> **Exercise details**:
Scan the records below for the line with "round_half_even (Z.abs (Qnum" and the line with "(** [_fmt_val(v, suffix)];". Repeat those two lines and every line between them exactly, and nothing else.

> **Provided material**:
[Start of Attachment]

(** * Power-House Dashboard: section capture and export pipeline

    A shallow embedding of the capture registry and of the three exporters
    of [app.py] (bitmap-grid PDF, narrative DOCX, slide deck), with the
    properties of the specification stated over it.

    Conventions of the embedding.
    - The three module-level globals [SECTION_FIGS], [SECTION_CARDS] and
      [CURRENT_SECTION] are one record that every operation receives and
      returns.  The two [defaultdict(list)] are finite maps; a read
      [d.get(k, [])] is a lookup with default, [d[k].append(x)] inserts the
      extended list (creating the key when absent), [d[k] = []] inserts.
    - A Python exception is the constructor [Raise]; a function that can
      raise returns a [result].
    - Calls into pandas, numpy, plotly/kaleido and reportlab whose outcome
      depends on data or on the installation are fields of an environment
      record [Env]: the code is modelled around them, as written.
    - A Python float is an [fnum]: a finite value carried as the exact
      rational it denotes, the two infinities, or NaN.  Sums and means are
      exact; the rounding of binary floating-point addition is not modelled.
      Decimal formatting ([format(v, ',.0f')] and the like) rounds the exact
      value half-to-even, as CPython does.  Where a conversion or a single
      division decides an outcome ([float(n)] of a large int, the quotient
      of [safe_div]), the result is rounded to the nearest double. *)

From Stdlib Require Import ZArith QArith Qabs Qround String Ascii List Bool Lia.
From Stdlib Require Import DecimalString.
From Stdlib Require Import Lqa.
From stdpp Require Import base gmap strings list fin_maps.

Import ListNotations.
Local Open Scope string_scope.
Local Open Scope list_scope.

(* ===================================================================== *)
(** * Part I: definitions *)
(* ===================================================================== *)

(** ** Results of code that can raise *)

Inductive exn : Type :=
| RuntimeError (msg : string)   (* raised by the exporters themselves *)
| LibraryError (msg : string).  (* escaped from a library call *)

Inductive result (A : Type) : Type :=
| Ok (a : A)
| Raise (e : exn).

Arguments Ok {A} a.
Arguments Raise {A} e.

Definition bind {A B : Type} (m : result A) (k : A -> result B) : result B :=
  match m with
  | Ok a => k a
  | Raise e => Raise e
  end.

Notation "'let!' x ':=' m 'in' k" := (bind m (fun x => k))
  (at level 10, x pattern, m at level 100, k at level 200).

Definition is_ok {A : Type} (m : result A) : bool :=
  match m with Ok _ => true | Raise _ => false end.

(** ** Python floats *)

Inductive fnum : Type :=
| Fin (q : Q)
| PInf
| NInf
| NaN.

Definition isnan (v : fnum) : bool :=
  match v with NaN => true | _ => false end.

(** [pd.notna] on a float cell. *)
Definition notna (v : fnum) : bool := negb (isnan v).

(** [np.isfinite]. *)
Definition isfinite (v : fnum) : bool :=
  match v with Fin _ => true | _ => false end.

(** [a <= b] on floats; false as soon as one side is NaN. *)
Definition fleb (a b : fnum) : bool :=
  match a, b with
  | NaN, _ | _, NaN => false
  | NInf, _ => true
  | _, PInf => true
  | Fin x, Fin y => Qle_bool x y
  | _, _ => false
  end.

(** [a < b] on floats. *)
Definition fltb (a b : fnum) : bool :=
  match a, b with
  | NaN, _ | _, NaN => false
  | Fin x, Fin y => negb (Qle_bool y x)
  | NInf, NInf => false
  | NInf, _ => true
  | PInf, _ => false
  | Fin _, PInf => true
  | Fin _, NInf => false
  end.

Definition fadd (a b : fnum) : fnum :=
  match a, b with
  | NaN, _ | _, NaN => NaN
  | Fin x, Fin y => Fin (x + y)
  | PInf, NInf | NInf, PInf => NaN
  | PInf, _ | _, PInf => PInf
  | NInf, _ | _, NInf => NInf
  end.

Definition fsub (a b : fnum) : fnum :=
  match a, b with
  | NaN, _ | _, NaN => NaN
  | Fin x, Fin y => Fin (x - y)
  | PInf, PInf | NInf, NInf => NaN
  | PInf, _ | _, NInf => PInf
  | NInf, _ | _, PInf => NInf
  end.

(** Division of a float by a positive count. *)
Definition fdiv_count (a : fnum) (n : nat) : fnum :=
  match a with
  | Fin x => Fin (x / inject_Z (Z.of_nat n))
  | other => other
  end.

Definition fabs (a : fnum) : fnum :=
  match a with
  | Fin x => Fin (Qabs x)
  | PInf | NInf => PInf
  | NaN => NaN
  end.

(** [float.is_integer()]. *)
Definition is_integer (a : fnum) : bool :=
  match a with
  | Fin x => Qeq_bool (inject_Z (Qfloor x)) x
  | _ => false
  end.

(** ** Charts, traces and cards *)

Inductive month : Type :=
| Jan | Feb | Mar | Apr | May | Jun | Jul | Aug | Sep | Oct | Nov | Dec.

(** A cell of a trace's [x] array: a value that [pd.to_datetime] reads as a
    date (only its year and month reach the output), or any other value,
    carried as its [str()]. *)
Inductive xval : Type :=
| XDate (year : nat) (m : month)
| XText (s : string).

(** A cell of a trace's [y] or [values] array, as a Python object. *)
Inductive pyval : Type :=
| PyFloat (v : fnum)
| PyNone
| PyStr (s : string)
| PyObj (repr : string).   (* any other object: a nested list, a dict, ... *)

Record Trace : Type := mkTrace {
  ttype : string;           (* tr.type: "scatter", "bar", "pie", ... *)
  tname : option string;    (* tr.name, None when unset *)
  tx : list xval;           (* tr.x *)
  ty : list pyval;          (* tr.y *)
  tlabels : list string;    (* tr.labels (pie) *)
  tvalues : list pyval      (* tr.values (pie) *)
}.

Record Title : Type := mkTitle { text : option string }.
Record Layout : Type := mkLayout { title : option Title }.

Record Figure : Type := mkFigure {
  layout : option Layout;
  data : list Trace
}.

Record Card : Type := mkCard {
  label : string;
  value : string;
  delta : option string;
  delta_color : string
}.

(** One call of [capture_metric_cards]: the dict [{"cards": ..., "title": ...}]. *)
Record CardGroup : Type := mkCardGroup {
  cards : list Card;
  group_title : string
}.

(** ** Section capture registry *)

Record Registry : Type := mkRegistry {
  SECTION_FIGS : gmap string (list Figure);
  SECTION_CARDS : gmap string (list CardGroup);
  CURRENT_SECTION : string
}.

(** State at import time: two empty dicts and [CURRENT_SECTION = [""]]. *)
Definition initial_registry : Registry :=
  {| SECTION_FIGS := ∅; SECTION_CARDS := ∅; CURRENT_SECTION := "" |}.

(** [SECTION_FIGS.get(name, [])] *)
Definition get_figs (r : Registry) (name : string) : list Figure :=
  default [] (SECTION_FIGS r !! name).

(** [SECTION_CARDS.get(name, [])] *)
Definition get_cards (r : Registry) (name : string) : list CardGroup :=
  default [] (SECTION_CARDS r !! name).

Definition begin_section (name : string) (r : Registry) : Registry :=
  {| CURRENT_SECTION := name;
     SECTION_FIGS := <[name := []]> (SECTION_FIGS r);
     SECTION_CARDS := <[name := []]> (SECTION_CARDS r) |}.

(** [CURRENT_SECTION[0] or "Page"] *)
Definition capture_target (r : Registry) : string :=
  if String.eqb (CURRENT_SECTION r) "" then "Page" else CURRENT_SECTION r.

Definition capture_fig (fig : Figure) (r : Registry) : Registry :=
  let name := capture_target r in
  {| CURRENT_SECTION := CURRENT_SECTION r;
     SECTION_FIGS := <[name := get_figs r name ++ [fig]]> (SECTION_FIGS r);
     SECTION_CARDS := SECTION_CARDS r |}.

Definition capture_metric_cards (cards_data : list Card) (section_title : string)
    (r : Registry) : Registry :=
  let name := capture_target r in
  {| CURRENT_SECTION := CURRENT_SECTION r;
     SECTION_FIGS := SECTION_FIGS r;
     SECTION_CARDS :=
       <[name := get_cards r name ++ [mkCardGroup cards_data section_title]]>
         (SECTION_CARDS r) |}.

(** The mutation surface of the registry, as a command language, so that a
    render pass is a list of commands. *)
Inductive command : Type :=
| Begin (name : string)
| CaptureFig (fig : Figure)
| CaptureCards (cards_data : list Card) (section_title : string).

Definition exec (c : command) (r : Registry) : Registry :=
  match c with
  | Begin name => begin_section name r
  | CaptureFig fig => capture_fig fig r
  | CaptureCards cs t => capture_metric_cards cs t r
  end.

Definition run (cs : list command) (r : Registry) : Registry :=
  fold_left (fun acc c => exec c acc) cs r.

(** ** Decimal formatting of floats

    [format(v, spec)] for the presentation type [f], restricted to the
    specs the exporters use: an optional [+] sign, an optional [,]
    thousands separator and a precision. *)

(** Nearest integer to the non-negative rational [n / d], ties to even. *)
Definition round_half_even (n : Z) (d : Z) : Z :=
  let f := (n / d)%Z in
  let rem := (n mod d)%Z in
  match (2 * rem ?= d)%Z with
  | Lt => f
  | Gt => (f + 1)%Z
  | Eq => if Z.even f then f else (f + 1)%Z
  end.

(** [|q| * 10^prec], rounded to an integer. *)
Definition scaled_round (prec : nat) (q : Q) : Z :=
  round_half_even (Z.abs (Qnum q) * 10 ^ Z.of_nat prec) (Z.pos (Qden q)).

Definition digit_char (d : Z) : ascii :=
  ascii_of_nat (48 + Z.to_nat (d mod 10)%Z).

(** The [k] low decimal digits of [n], most significant first. *)
Fixpoint fixed_digits (k : nat) (n : Z) : list ascii :=
  match k with
  | O => []
  | S k' => fixed_digits k' (n / 10)%Z ++ [digit_char n]
  end.

(** Decimal digits of a non-negative integer, ["0"] for zero. *)
Definition int_digits (n : Z) : list ascii :=
  list_ascii_of_string (NilZero.string_of_uint (N.to_uint (Z.to_N n))).

(** A comma after every third digit of a reversed digit list. *)
Fixpoint group3_rev (ds : list ascii) : list ascii :=
  match ds with
  | a :: b :: c :: rest =>
      match rest with
      | [] => [a; b; c]
      | _ :: _ => a :: b :: c :: ","%char :: group3_rev rest
      end
  | short => short
  end.

Definition group_thousands (ds : list ascii) : list ascii :=
  rev (group3_rev (rev ds)).

Definition sign_text (plus : bool) (negative : bool) : string :=
  if negative then "-" else if plus then "+" else "".

(** [format(v, "[+][,].<prec>f")] *)
Definition py_format_f (plus comma : bool) (prec : nat) (v : fnum) : string :=
  match v with
  | NaN => sign_text plus false +:+ "nan"
  | PInf => sign_text plus false +:+ "inf"
  | NInf => "-inf"
  | Fin q =>
      let n := scaled_round prec q in
      let ip := (n / 10 ^ Z.of_nat prec)%Z in
      let ds := int_digits ip in
      let ds' := if comma then group_thousands ds else ds in
      sign_text plus (negb (Qle_bool 0 q)) +:+
      string_of_list_ascii ds' +:+
      match prec with
      | O => ""
      | S _ => "." +:+ string_of_list_ascii (fixed_digits prec n)
      end
  end.

(** [_fmt_val(v, suffix)]; [None] is Python's [None]. *)
Definition _fmt_val (v : option fnum) (suffix : string) : string :=
  match v with
  | None => "—"
  | Some x =>
      if isnan x then "—"
      else if fleb (Fin 1000) (fabs x) && negb (String.eqb suffix "%")
      then py_format_f false true 0 x +:+ suffix
      else if String.eqb suffix "%"
      then py_format_f false false 1 x +:+ "%"
      else if negb (is_integer x)
      then py_format_f false false 2 x +:+ suffix
      else py_format_f false true 0 x +:+ suffix
  end.

(** ** Month labels *)

Definition month_abbr (m : month) : string :=
  match m with
  | Jan => "Jan" | Feb => "Feb" | Mar => "Mar" | Apr => "Apr"
  | May => "May" | Jun => "Jun" | Jul => "Jul" | Aug => "Aug"
  | Sep => "Sep" | Oct => "Oct" | Nov => "Nov" | Dec => "Dec"
  end.

Definition string_of_nat (n : nat) : string :=
  NilZero.string_of_uint (Nat.to_uint n).

(** [_month_name(xval)]: ["%b %Y"] of the date, and [str(xval)] when
    [pd.to_datetime] or [strftime] raises. *)
Definition _month_name (x : xval) : string :=
  match x with
  | XDate y m => month_abbr m +:+ " " +:+ string_of_nat y
  | XText s => s
  end.

(** ** Library calls taken as given

    [None] stands for a raised exception. *)

Record Preset : Type := mkPreset {
  scale : N;
  size : option (N * N)          (* width, height; None: plotly's default *)
}.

[End of Attachment]

> **Answer**:
  round_half_even (Z.abs (Qnum q) * 10 ^ Z.of_nat prec) (Z.pos (Qden q)).

Definition digit_char (d : Z) : ascii :=
  ascii_of_nat (48 + Z.to_nat (d mod 10)%Z).

(** The [k] low decimal digits of [n], most significant first. *)
Fixpoint fixed_digits (k : nat) (n : Z) : list ascii :=
  match k with
  | O => []
  | S k' => fixed_digits k' (n / 10)%Z ++ [digit_char n]
  end.

(** Decimal digits of a non-negative integer, ["0"] for zero. *)
Definition int_digits (n : Z) : list ascii :=
  list_ascii_of_string (NilZero.string_of_uint (N.to_uint (Z.to_N n))).

(** A comma after every third digit of a reversed digit list. *)
Fixpoint group3_rev (ds : list ascii) : list ascii :=
  match ds with
  | a :: b :: c :: rest =>
      match rest with
      | [] => [a; b; c]
      | _ :: _ => a :: b :: c :: ","%char :: group3_rev rest
      end
  | short => short
  end.

Definition group_thousands (ds : list ascii) : list ascii :=
  rev (group3_rev (rev ds)).

Definition sign_text (plus : bool) (negative : bool) : string :=
  if negative then "-" else if plus then "+" else "".

(** [format(v, "[+][,].<prec>f")] *)
Definition py_format_f (plus comma : bool) (prec : nat) (v : fnum) : string :=
  match v with
  | NaN => sign_text plus false +:+ "nan"
  | PInf => sign_text plus false +:+ "inf"
  | NInf => "-inf"
  | Fin q =>
      let n := scaled_round prec q in
      let ip := (n / 10 ^ Z.of_nat prec)%Z in
      let ds := int_digits ip in
      let ds' := if comma then group_thousands ds else ds in
      sign_text plus (negb (Qle_bool 0 q)) +:+
      string_of_list_ascii ds' +:+
      match prec with
      | O => ""
      | S _ => "." +:+ string_of_list_ascii (fixed_digits prec n)
      end
  end.

(** [_fmt_val(v, suffix)]; [None] is Python's [None]. *)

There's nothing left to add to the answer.